# Task prompt
Every record below is to be restated word for word.

# Given data
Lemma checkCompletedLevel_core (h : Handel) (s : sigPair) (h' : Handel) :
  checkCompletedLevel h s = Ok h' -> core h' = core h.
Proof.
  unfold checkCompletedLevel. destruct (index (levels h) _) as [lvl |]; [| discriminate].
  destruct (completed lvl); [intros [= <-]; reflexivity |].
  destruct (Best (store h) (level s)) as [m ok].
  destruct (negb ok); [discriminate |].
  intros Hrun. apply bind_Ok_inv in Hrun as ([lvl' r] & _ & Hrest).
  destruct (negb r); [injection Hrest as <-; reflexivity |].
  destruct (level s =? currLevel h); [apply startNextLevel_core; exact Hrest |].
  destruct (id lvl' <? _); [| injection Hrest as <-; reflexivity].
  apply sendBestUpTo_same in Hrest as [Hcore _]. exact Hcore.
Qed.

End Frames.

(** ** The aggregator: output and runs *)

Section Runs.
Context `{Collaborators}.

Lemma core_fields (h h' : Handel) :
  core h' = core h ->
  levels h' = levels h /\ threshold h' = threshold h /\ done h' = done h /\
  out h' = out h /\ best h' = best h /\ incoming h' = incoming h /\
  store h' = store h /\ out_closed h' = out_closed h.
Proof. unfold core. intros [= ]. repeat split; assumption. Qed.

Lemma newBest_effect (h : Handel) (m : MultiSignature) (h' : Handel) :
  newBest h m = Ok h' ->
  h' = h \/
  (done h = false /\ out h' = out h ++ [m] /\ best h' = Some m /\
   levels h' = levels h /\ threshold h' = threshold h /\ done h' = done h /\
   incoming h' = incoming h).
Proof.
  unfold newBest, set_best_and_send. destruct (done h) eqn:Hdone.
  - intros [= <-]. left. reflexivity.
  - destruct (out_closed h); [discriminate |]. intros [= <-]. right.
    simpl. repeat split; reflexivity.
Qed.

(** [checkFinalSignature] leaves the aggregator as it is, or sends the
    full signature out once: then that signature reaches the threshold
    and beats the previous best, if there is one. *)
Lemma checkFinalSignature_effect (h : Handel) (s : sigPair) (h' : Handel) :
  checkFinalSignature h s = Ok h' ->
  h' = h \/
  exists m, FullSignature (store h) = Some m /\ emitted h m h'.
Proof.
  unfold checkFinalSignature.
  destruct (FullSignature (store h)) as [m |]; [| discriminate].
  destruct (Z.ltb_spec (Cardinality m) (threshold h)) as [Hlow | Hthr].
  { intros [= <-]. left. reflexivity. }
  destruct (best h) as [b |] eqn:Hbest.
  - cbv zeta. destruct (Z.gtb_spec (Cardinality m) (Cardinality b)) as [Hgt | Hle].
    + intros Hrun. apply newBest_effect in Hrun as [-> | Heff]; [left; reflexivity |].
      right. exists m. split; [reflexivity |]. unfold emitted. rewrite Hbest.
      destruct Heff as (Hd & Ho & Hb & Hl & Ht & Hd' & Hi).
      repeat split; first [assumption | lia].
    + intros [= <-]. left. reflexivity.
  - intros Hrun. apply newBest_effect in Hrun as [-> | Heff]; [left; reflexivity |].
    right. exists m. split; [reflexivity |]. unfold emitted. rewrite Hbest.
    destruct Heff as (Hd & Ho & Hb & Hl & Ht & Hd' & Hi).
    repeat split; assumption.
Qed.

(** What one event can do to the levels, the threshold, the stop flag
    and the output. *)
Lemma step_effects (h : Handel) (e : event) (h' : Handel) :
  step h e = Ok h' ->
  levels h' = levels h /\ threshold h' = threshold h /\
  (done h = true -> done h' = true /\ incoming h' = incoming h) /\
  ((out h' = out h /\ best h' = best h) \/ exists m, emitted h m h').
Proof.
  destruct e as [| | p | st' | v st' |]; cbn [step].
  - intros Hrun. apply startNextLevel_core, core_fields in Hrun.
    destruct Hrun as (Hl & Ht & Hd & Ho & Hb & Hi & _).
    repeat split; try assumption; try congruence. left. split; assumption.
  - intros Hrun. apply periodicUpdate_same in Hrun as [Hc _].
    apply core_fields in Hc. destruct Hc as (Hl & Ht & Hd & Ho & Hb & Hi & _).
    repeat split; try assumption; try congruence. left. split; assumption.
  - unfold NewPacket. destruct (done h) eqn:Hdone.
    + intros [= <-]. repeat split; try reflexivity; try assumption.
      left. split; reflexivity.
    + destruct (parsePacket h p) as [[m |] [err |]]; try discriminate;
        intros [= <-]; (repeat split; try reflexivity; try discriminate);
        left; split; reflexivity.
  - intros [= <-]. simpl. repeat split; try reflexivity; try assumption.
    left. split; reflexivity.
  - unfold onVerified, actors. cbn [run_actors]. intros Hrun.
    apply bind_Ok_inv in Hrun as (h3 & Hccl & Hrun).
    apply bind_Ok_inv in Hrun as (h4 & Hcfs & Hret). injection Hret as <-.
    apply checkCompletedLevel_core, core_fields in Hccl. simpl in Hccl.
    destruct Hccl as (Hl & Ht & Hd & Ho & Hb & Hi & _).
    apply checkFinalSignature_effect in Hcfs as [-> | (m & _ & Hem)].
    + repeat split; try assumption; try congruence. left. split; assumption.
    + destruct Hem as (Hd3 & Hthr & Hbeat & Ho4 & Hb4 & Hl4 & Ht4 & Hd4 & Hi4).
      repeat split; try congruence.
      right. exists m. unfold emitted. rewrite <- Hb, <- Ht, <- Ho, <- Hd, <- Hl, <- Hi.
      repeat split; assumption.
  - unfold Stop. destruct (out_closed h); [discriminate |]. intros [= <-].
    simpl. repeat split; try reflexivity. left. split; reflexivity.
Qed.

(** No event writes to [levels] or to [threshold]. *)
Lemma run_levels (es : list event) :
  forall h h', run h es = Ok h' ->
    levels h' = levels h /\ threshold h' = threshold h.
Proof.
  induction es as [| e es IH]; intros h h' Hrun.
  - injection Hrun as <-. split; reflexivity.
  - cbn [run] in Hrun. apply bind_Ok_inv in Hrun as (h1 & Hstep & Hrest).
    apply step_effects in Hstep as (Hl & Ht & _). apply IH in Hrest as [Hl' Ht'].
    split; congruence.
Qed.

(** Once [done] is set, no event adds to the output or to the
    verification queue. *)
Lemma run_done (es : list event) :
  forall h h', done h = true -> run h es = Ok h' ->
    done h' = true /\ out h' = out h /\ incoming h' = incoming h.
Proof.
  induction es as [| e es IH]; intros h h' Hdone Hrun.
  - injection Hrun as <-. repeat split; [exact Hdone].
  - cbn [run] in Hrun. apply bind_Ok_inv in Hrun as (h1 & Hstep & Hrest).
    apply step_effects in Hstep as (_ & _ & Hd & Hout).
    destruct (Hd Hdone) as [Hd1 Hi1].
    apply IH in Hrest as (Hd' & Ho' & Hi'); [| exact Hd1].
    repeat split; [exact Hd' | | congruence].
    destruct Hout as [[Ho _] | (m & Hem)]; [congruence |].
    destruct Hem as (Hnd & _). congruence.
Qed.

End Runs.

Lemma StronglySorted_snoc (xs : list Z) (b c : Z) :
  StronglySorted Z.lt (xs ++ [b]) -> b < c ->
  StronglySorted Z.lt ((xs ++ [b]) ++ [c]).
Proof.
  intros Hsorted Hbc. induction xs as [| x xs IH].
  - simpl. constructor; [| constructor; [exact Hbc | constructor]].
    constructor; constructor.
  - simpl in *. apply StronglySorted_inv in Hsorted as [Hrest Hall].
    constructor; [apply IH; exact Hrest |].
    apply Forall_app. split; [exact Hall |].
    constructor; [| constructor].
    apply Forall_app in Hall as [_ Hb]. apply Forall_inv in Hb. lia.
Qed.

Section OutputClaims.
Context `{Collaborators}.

# Completed exercise
Lemma checkCompletedLevel_core (h : Handel) (s : sigPair) (h' : Handel) :
  checkCompletedLevel h s = Ok h' -> core h' = core h.
Proof.
  unfold checkCompletedLevel. destruct (index (levels h) _) as [lvl |]; [| discriminate].
  destruct (completed lvl); [intros [= <-]; reflexivity |].
  destruct (Best (store h) (level s)) as [m ok].
  destruct (negb ok); [discriminate |].
  intros Hrun. apply bind_Ok_inv in Hrun as ([lvl' r] & _ & Hrest).
  destruct (negb r); [injection Hrest as <-; reflexivity |].
  destruct (level s =? currLevel h); [apply startNextLevel_core; exact Hrest |].
  destruct (id lvl' <? _); [| injection Hrest as <-; reflexivity].
  apply sendBestUpTo_same in Hrest as [Hcore _]. exact Hcore.
Qed.

End Frames.

(** ** The aggregator: output and runs *)

Section Runs.
Context `{Collaborators}.

Lemma core_fields (h h' : Handel) :
  core h' = core h ->
  levels h' = levels h /\ threshold h' = threshold h /\ done h' = done h /\
  out h' = out h /\ best h' = best h /\ incoming h' = incoming h /\
  store h' = store h /\ out_closed h' = out_closed h.
Proof. unfold core. intros [= ]. repeat split; assumption. Qed.

Lemma newBest_effect (h : Handel) (m : MultiSignature) (h' : Handel) :
  newBest h m = Ok h' ->
  h' = h \/
  (done h = false /\ out h' = out h ++ [m] /\ best h' = Some m /\
   levels h' = levels h /\ threshold h' = threshold h /\ done h' = done h /\
   incoming h' = incoming h).
Proof.
  unfold newBest, set_best_and_send. destruct (done h) eqn:Hdone.
  - intros [= <-]. left. reflexivity.
  - destruct (out_closed h); [discriminate |]. intros [= <-]. right.
    simpl. repeat split; reflexivity.
Qed.

(** [checkFinalSignature] leaves the aggregator as it is, or sends the
    full signature out once: then that signature reaches the threshold
    and beats the previous best, if there is one. *)
Lemma checkFinalSignature_effect (h : Handel) (s : sigPair) (h' : Handel) :
  checkFinalSignature h s = Ok h' ->
  h' = h \/
  exists m, FullSignature (store h) = Some m /\ emitted h m h'.
Proof.
  unfold checkFinalSignature.
  destruct (FullSignature (store h)) as [m |]; [| discriminate].
  destruct (Z.ltb_spec (Cardinality m) (threshold h)) as [Hlow | Hthr].
  { intros [= <-]. left. reflexivity. }
  destruct (best h) as [b |] eqn:Hbest.
  - cbv zeta. destruct (Z.gtb_spec (Cardinality m) (Cardinality b)) as [Hgt | Hle].
    + intros Hrun. apply newBest_effect in Hrun as [-> | Heff]; [left; reflexivity |].
      right. exists m. split; [reflexivity |]. unfold emitted. rewrite Hbest.
      destruct Heff as (Hd & Ho & Hb & Hl & Ht & Hd' & Hi).
      repeat split; first [assumption | lia].
    + intros [= <-]. left. reflexivity.
  - intros Hrun. apply newBest_effect in Hrun as [-> | Heff]; [left; reflexivity |].
    right. exists m. split; [reflexivity |]. unfold emitted. rewrite Hbest.
    destruct Heff as (Hd & Ho & Hb & Hl & Ht & Hd' & Hi).
    repeat split; assumption.
Qed.

(** What one event can do to the levels, the threshold, the stop flag
    and the output. *)
Lemma step_effects (h : Handel) (e : event) (h' : Handel) :
  step h e = Ok h' ->
  levels h' = levels h /\ threshold h' = threshold h /\
  (done h = true -> done h' = true /\ incoming h' = incoming h) /\
  ((out h' = out h /\ best h' = best h) \/ exists m, emitted h m h').
Proof.
  destruct e as [| | p | st' | v st' |]; cbn [step].
  - intros Hrun. apply startNextLevel_core, core_fields in Hrun.
    destruct Hrun as (Hl & Ht & Hd & Ho & Hb & Hi & _).
    repeat split; try assumption; try congruence. left. split; assumption.
  - intros Hrun. apply periodicUpdate_same in Hrun as [Hc _].
    apply core_fields in Hc. destruct Hc as (Hl & Ht & Hd & Ho & Hb & Hi & _).
    repeat split; try assumption; try congruence. left. split; assumption.
  - unfold NewPacket. destruct (done h) eqn:Hdone.
    + intros [= <-]. repeat split; try reflexivity; try assumption.
      left. split; reflexivity.
    + destruct (parsePacket h p) as [[m |] [err |]]; try discriminate;
        intros [= <-]; (repeat split; try reflexivity; try discriminate);
        left; split; reflexivity.
  - intros [= <-]. simpl. repeat split; try reflexivity; try assumption.
    left. split; reflexivity.
  - unfold onVerified, actors. cbn [run_actors]. intros Hrun.
    apply bind_Ok_inv in Hrun as (h3 & Hccl & Hrun).
    apply bind_Ok_inv in Hrun as (h4 & Hcfs & Hret). injection Hret as <-.
    apply checkCompletedLevel_core, core_fields in Hccl. simpl in Hccl.
    destruct Hccl as (Hl & Ht & Hd & Ho & Hb & Hi & _).
    apply checkFinalSignature_effect in Hcfs as [-> | (m & _ & Hem)].
    + repeat split; try assumption; try congruence. left. split; assumption.
    + destruct Hem as (Hd3 & Hthr & Hbeat & Ho4 & Hb4 & Hl4 & Ht4 & Hd4 & Hi4).
      repeat split; try congruence.
      right. exists m. unfold emitted. rewrite <- Hb, <- Ht, <- Ho, <- Hd, <- Hl, <- Hi.
      repeat split; assumption.
  - unfold Stop. destruct (out_closed h); [discriminate |]. intros [= <-].
    simpl. repeat split; try reflexivity. left. split; reflexivity.
Qed.

(** No event writes to [levels] or to [threshold]. *)
Lemma run_levels (es : list event) :
  forall h h', run h es = Ok h' ->
    levels h' = levels h /\ threshold h' = threshold h.
Proof.
  induction es as [| e es IH]; intros h h' Hrun.
  - injection Hrun as <-. split; reflexivity.
  - cbn [run] in Hrun. apply bind_Ok_inv in Hrun as (h1 & Hstep & Hrest).
    apply step_effects in Hstep as (Hl & Ht & _). apply IH in Hrest as [Hl' Ht'].
    split; congruence.
Qed.

(** Once [done] is set, no event adds to the output or to the
    verification queue. *)
Lemma run_done (es : list event) :
  forall h h', done h = true -> run h es = Ok h' ->
    done h' = true /\ out h' = out h /\ incoming h' = incoming h.
Proof.
  induction es as [| e es IH]; intros h h' Hdone Hrun.
  - injection Hrun as <-. repeat split; [exact Hdone].
  - cbn [run] in Hrun. apply bind_Ok_inv in Hrun as (h1 & Hstep & Hrest).
    apply step_effects in Hstep as (_ & _ & Hd & Hout).
    destruct (Hd Hdone) as [Hd1 Hi1].
    apply IH in Hrest as (Hd' & Ho' & Hi'); [| exact Hd1].
    repeat split; [exact Hd' | | congruence].
    destruct Hout as [[Ho _] | (m & Hem)]; [congruence |].
    destruct Hem as (Hnd & _). congruence.
Qed.

End Runs.

Lemma StronglySorted_snoc (xs : list Z) (b c : Z) :
  StronglySorted Z.lt (xs ++ [b]) -> b < c ->
  StronglySorted Z.lt ((xs ++ [b]) ++ [c]).
Proof.
  intros Hsorted Hbc. induction xs as [| x xs IH].
  - simpl. constructor; [| constructor; [exact Hbc | constructor]].
    constructor; constructor.
  - simpl in *. apply StronglySorted_inv in Hsorted as [Hrest Hall].
    constructor; [apply IH; exact Hrest |].
    apply Forall_app. split; [exact Hall |].
    constructor; [| constructor].
    apply Forall_app in Hall as [_ Hb]. apply Forall_inv in Hb. lia.
Qed.

Section OutputClaims.
Context `{Collaborators}.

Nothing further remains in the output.